Once home the clusters were rinsed to get dust, leaves and any spiders removed. The few hard, mushy, reddish or otherwise unwanted berries removed and then the good ones gently tickled from the stems. If there are too few for a full batch of wine I froze them ready for when there were enough.

Cold maceration
Cold Maceration – Picked, rinsed, covered in cold water then protected by two layers of clingfilm.

Although I had the best fruit I could fine and my recipe was good my methodology was next to get an over haul. Elderberries are rich in tannin with the skins and seeds being particularly packed full and I wanted to manage how it was extracted. Due to their small size it means there is a lot of skin and seeds in comparison to the juice – certainly more so than grapes and because of this tannin is the enemy when making elderberry wine.
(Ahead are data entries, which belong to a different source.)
(** Take a method apart into its primitive steps. *)
Ltac steps_tac :=
  repeat first
    [ apply steps_ret; solve [eauto]
    | apply steps_throw; solve [eauto]
    | apply steps_lift; solve [eauto]
    | apply steps_ask; solve [eauto]
    | apply steps_read; [solve [eauto]|reflexivity]
    | apply steps_bind; [solve [eauto]|solve [eauto]| |intros ?]
    | apply steps_catch; [solve [eauto]|solve [eauto]| |intros ?]
    | apply steps_call; [solve [eauto]|solve [eauto]|]
    | apply steps_new; [solve [eauto]|solve [eauto]|]
    | apply steps_createStore; [solve [eauto]|solve [eauto]|]
    | apply steps_updateSettings; [solve [eauto]|solve [eauto]|]
    | apply steps_trySendEvent; [solve [eauto]|solve [eauto]|]
    | apply steps_remoteExtensionAvailable; [solve [eauto]|solve [eauto]|]
    | apply steps_checkAll; [solve [eauto]|solve [eauto]|]
    | apply steps_mkdirSync; [solve [eauto]|]
    | apply steps_mkdirRecursively
    | apply steps_writeFileSync; [solve [eauto]|]
    | apply steps_writeFile; [solve [eauto]|]
    | apply steps_setProjectRootPath
    | apply steps_record
    | apply steps_emit
    | apply steps_push
    | match goal with
      | |- steps _ (if ?b then _ else _) => destruct b
      | |- steps _ (match ?x with _ => _ end) => destruct x
      end ].


Lemma adding_refl Q w : adding Q w w.
Proof. exists []. by rewrite app_nil_r. Qed.

Lemma adding_trans Q w1 w2 w3 : adding Q w1 w2 → adding Q w2 w3 → adding Q w1 w3.
Proof.
  intros (evs1 & H1 & F1) (evs2 & H2 & F2). exists (evs1 ++ evs2).
  rewrite H2, H1, app_assoc. split; [done|]. by apply Forall_app.
Qed.

Lemma adding_logged E Q e w : Q e = true → adding Q w (logged E e w).
Proof. intros He. exists [e]. split; [done|]. by constructor. Qed.

Lemma adding_noted Q e w w0 :
  Q e = true → log w0 = log w → adding Q w (noted e w0).
Proof.
  intros He Hw. exists [e]. rewrite log_noted, Hw. split; [done|]. by constructor.
Qed.

Lemma adding_same Q w w0 : log w0 = log w → adding Q w w0.
Proof. intros Hw. exists []. by rewrite app_nil_r. Qed.

#[global] Hint Resolve adding_refl adding_trans : core.


Lemma sameRegistry_refl w : sameRegistry w w.
Proof. done. Qed.

Lemma sameRegistry_trans w1 w2 w3 :
  sameRegistry w1 w2 → sameRegistry w2 w3 → sameRegistry w1 w3.
Proof. unfold sameRegistry. congruence. Qed.

#[global] Hint Resolve sameRegistry_refl sameRegistry_trans : core.

(** ** create *)


Ltac adding_tac :=
  intros;
  first [ apply adding_logged; reflexivity
        | apply adding_noted; reflexivity
        | apply adding_same; reflexivity ].

Section Create.
Variable E : Env.

Lemma scaffold_adding rootFolderPath projectType boardId :
  steps (adding besidesCreation) (scaffold E rootFolderPath projectType boardId).
Proof.
  unfold scaffold, expandTemplate. steps_tac; adding_tac.
Qed.

Lemma persist_adding rootFolderPath workspace projectConfig openInNewWindow :
  steps (adding besidesCreation)
    (persist E rootFolderPath workspace projectConfig openInNewWindow).
Proof.
  unfold persist. steps_tac; adding_tac.
Qed.

Lemma persist_sameRegistry rootFolderPath workspace projectConfig openInNewWindow :
  steps sameRegistry
    (persist E rootFolderPath workspace projectConfig openInNewWindow).
Proof.
  unfold persist. steps_tac; intros; reflexivity.
Qed.

Lemma createLoop_trace items :
  ∀ w r w', forOf items (createItem E) w = (r, w') →
  ∃ evs,
    log w' = log w ++ evs
    ∧ componentList w' = componentList w
    ∧ CreateTrace items evs r
    ∧ (r = Returned (Some false) → fs w' = None).
Proof.
  induction items as [|item rest IH]; intros w r w' Hrun.
  - inversion Hrun; subst. exists []. rewrite app_nil_r.
    repeat split; [constructor|done].
  - rewrite forOf_cons in Hrun. unfold createItem at 1 in Hrun.
    rewrite bind_run, call_run in Hrun.
    destruct (invoke E (log w) item Create) as [[|]|e]; simpl in Hrun.
    + destruct (IH _ _ _ Hrun) as (evs & Hlog & Hcl & Htr & Hfs).
      eexists. rewrite Hlog, Hcl. autorewrite with world.
      rewrite <- !app_assoc. simpl.
      repeat split; [by apply CT_created|done].
    + run_eq. eexists. autorewrite with world. rewrite <- !app_assoc. simpl.
      repeat split. apply CT_canceled.
    + run_eq. eexists. autorewrite with world.
      repeat split; [apply CT_threw|done].
Qed.

Lemma createComponents_trace w :
  ∃ evs r,
    log (createComponents E w).2 = log w ++ evs
    ∧ componentList (createComponents E w).2 = componentList w
    ∧ CreateTrace (componentList w) evs r
    ∧ (createComponents E w).1 =
        match r with
        | Returned (Some b) => Returned b
        | Returned None => Returned true
        | Thrown e => Thrown e
        end
    ∧ (r = Returned (Some false) → fs (createComponents E w).2 = None).
Proof.
  unfold createComponents, getComponentList, catch.
  rewrite bind_run, bind_run.
  destruct (forOf _ _ w) as [r w'] eqn:Hrun.
  destruct (createLoop_trace _ _ _ _ Hrun) as (evs & Hlog & Hcl & Htr & Hfs).
  exists evs, r. destruct r as [[b|]|e]; simpl; auto.
Qed.
End Create.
A cold soak allows the rich colour and aroma to be extracted from the skins and as it is an aqueous extraction it leaves the tannin seemingly untouched as it is only soluble in ethanol as the wine ferments.

CLICK HERE FOR A GUIDE TO COLD MACERATION

Elder wine post cold soak
Post cold soak the elderberries were crushed to release juice then sugar added to 1.08 or 1.09

Cold maceration had always been part of my method for elderberry wine so to further manage I intended to test two methods to limit tannin extraction. One is to press the juice totally from the berries after the cold maceration then add only half the skins to the must allowing only half the tannin available to be extracted. I never tested this as I had great results using not weight but time as the limiting factor. The elderberries were pressed two days into fermentation and then discarded. Doing this created a rich dark must that continued to ferment for another five days.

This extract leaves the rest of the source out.